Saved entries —

Definition stalled_store : store :=
  Store [] [] (repeat (Pending "python:file" "os" "IMPORTS") 100) 0.

(** What [SET n += row.properties] does to a matched node. *)
Definition upd_node (row : node_row) (n : gnode) : gnode :=
  GNode (nid n) (r_gid row) (r_canonical_id row) (r_file_path row) (n_labels n).

(** The rows of [ingest_nodes] in the order the MERGE batches handle them,
    each with the labels of its batch.  A batch holding a row whose
    properties are a map fails as a whole ([SET n += row] rejects a
    map-valued property); its error is caught and logged, so its rows
    contribute nothing. *)
Definition merge_sequence (rows : list node_row) : list (list string * node_row) :=
  flat_map (fun '(labels, group) =>
              if existsb (fun r => has_properties_map (r_properties r)) group then []
              else map (pair labels) group) (group_by labels_eqb r_labels rows).

(** The last row of [xs] that a MERGE would match on [n]. *)
Definition last_hit (xs : list (list string * node_row)) (n : gnode) : option (list string * node_row) :=
  find (fun '(l, r) => merge_hit l r n) (rev xs).




Definition mstep (s : store) (x : list string * node_row) : store :=
  merge_node (fst x) s (snd x).
Definition gstep (x : list string * node_row) (n : gnode) : gnode :=
  if merge_hit (fst x) (snd x) n then upd_node (snd x) n else n.
Definition gall (xs : list (list string * node_row)) (n : gnode) : gnode :=
  fold_left (fun n x => gstep x n) xs n.

(** A store in which a target arrives late: the file and class nodes of
    [nested_payload] are ingested, then both of its CONTAINS rows (the row to
    the method stays pending, since the method node is still missing), then
    the method node. *)
Definition late_target_store : store :=
  ingest_nodes
    (ingest_relationships
       (ingest_nodes empty_store (firstn 2 (nodes_upserted nested_payload)))
       (relationships_upserted nested_payload))
    (skipn 2 (nodes_upserted nested_payload)).
(** * Fukui-BI: the data core of the income-statement dashboard

    A shallow embedding of [src/data_processor.py] (class [DataProcessor],
    the spec's Aggregator) and [src/data_loader.py] (class [DataLoader], the
    spec's Loader), and the properties of their queries.

    Python values are modelled as follows.
    - [int] columns (department, report and account codes) are [Z]; the code
      only compares and sorts them.
    - [float] is the kernel's binary64 [float]: [+], [/], [*] and the
      comparisons are the IEEE 754 operations Python performs.
    - [str] is the list of its Unicode code points ([str]); column labels,
      which the program only uses as keys, are Rocq [string] literals.
    - a method is a function of the object's state that returns either an
      exception or a value, together with the state it leaves behind. *)

From Stdlib Require Import String Ascii List ZArith NArith Bool Floats Lia.
From Stdlib Require Import Permutation Sorted.
Import ListNotations.

Set Implicit Arguments.

(** ** Python strings *)

Definition str := list N.

(** [u "2025/07"] is the Python string written with these ASCII characters. *)
Definition u (s : string) : str :=
  map N_of_ascii (list_ascii_of_string s).

Fixpoint str_compare (a b : str) : comparison :=
  match a, b with
  | [], [] => Eq
  | [], _ :: _ => Lt
  | _ :: _, [] => Gt
  | x :: a', y :: b' =>
      match N.compare x y with
      | Eq => str_compare a' b'
      | c => c
      end
  end.

Definition str_eqb (a b : str) : bool :=
  match str_compare a b with Eq => true | _ => false end.

Definition str_leb (a b : str) : bool :=
  match str_compare a b with Gt => false | _ => true end.

(** ** Exceptions and methods *)

Inductive exn : Type :=
| IndexError
| KeyError
| ZeroDivisionError
| AttributeError
| ParserError.

(** A method on an object of state [St] that returns an [A]. *)
Definition M (St A : Type) : Type := St -> (exn + A) * St.

Definition ret {St A} (a : A) : M St A := fun s => (inr a, s).

Definition raise {St A} (e : exn) : M St A := fun s => (inl e, s).

Definition bind {St A B} (m : M St A) (k : A -> M St B) : M St B :=
  fun s =>
    match m s with
    | (inr a, s') => k a s'
    | (inl e, s') => (inl e, s')
    end.

(** [try: body except Exception as e: handler(e)] *)
Definition try_except {St A} (body : M St A) (handler : exn -> M St A) : M St A :=
  fun s =>
    match body s with
    | (inr a, s') => (inr a, s')
    | (inl e, s') => handler e s'
    end.

Declare Scope py_scope.
Delimit Scope py_scope with py.
Notation "x <- m ;; k" := (bind m (fun x => k))
  (at level 61, m at next level, right associativity) : py_scope.
Notation "' pat <- m ;; k" := (bind m (fun x => match x with pat => k end))
  (at level 61, pat pattern, m at next level, right associativity) : py_scope.
Notation "m ;;; k" := (bind m (fun _ => k))
  (at level 61, right associativity) : py_scope.
Open Scope py_scope.

(** [for x in l: acc = body(acc, x)] *)
Fixpoint for_each {St A B} (l : list A) (body : B -> A -> M St B) (acc : B) : M St B :=
  match l with
  | [] => ret acc
  | x :: l' => acc' <- body acc x ;; for_each l' body acc'
  end.

(** ** Python numbers

    [x / y] on floats raises on a zero divisor; a conditional expression
    such as [(a / b * 100) if b != 0 else 0] yields a float on one branch
    and the int [0] on the other. *)

Inductive number : Type :=
| Int (z : Z)
| Float (f : float).

Definition truediv {St} (x y : float) : M St float :=
  if PrimFloat.eqb y 0 then raise ZeroDivisionError else ret (x / y)%float.

(** ** The fragment of pandas the program uses

    A frame is its column labels and its rows, in index order.  Rows are
    records: the labels a frame carries matter only where the program
    builds a frame ([pd.DataFrame(results)], [df[cols]]) or tests
    [col in df.columns]. *)

Module Pandas.

Record DataFrame (A : Type) : Type := mkDataFrame {
  columns : list string;
  values : list A
}.

Arguments mkDataFrame {A} _ _.

(** [df.empty] / [series.empty] *)
Definition empty {A} (d : DataFrame A) : bool :=
  match values d with [] => true | _ => false end.

Definition series_empty {A} (s : list A) : bool :=
  match s with [] => true | _ => false end.

(** [df[mask]] where [mask] is computed row by row *)
Definition loc {A} (mask : A -> bool) (d : DataFrame A) : DataFrame A :=
  mkDataFrame (columns d) (filter mask (values d)).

WHAT NEEDS TO BE DONE —
All lines in the data that contain the word "rows" should be copied.

EXERCISE RESULT —
(** The rows of [ingest_nodes] in the order the MERGE batches handle them,
    map-valued property); its error is caught and logged, so its rows
Definition merge_sequence (rows : list node_row) : list (list string * node_row) :=
              else map (pair labels) group) (group_by labels_eqb r_labels rows).
    [nested_payload] are ingested, then both of its CONTAINS rows (the row to
    A frame is its column labels and its rows, in index order.  Rows are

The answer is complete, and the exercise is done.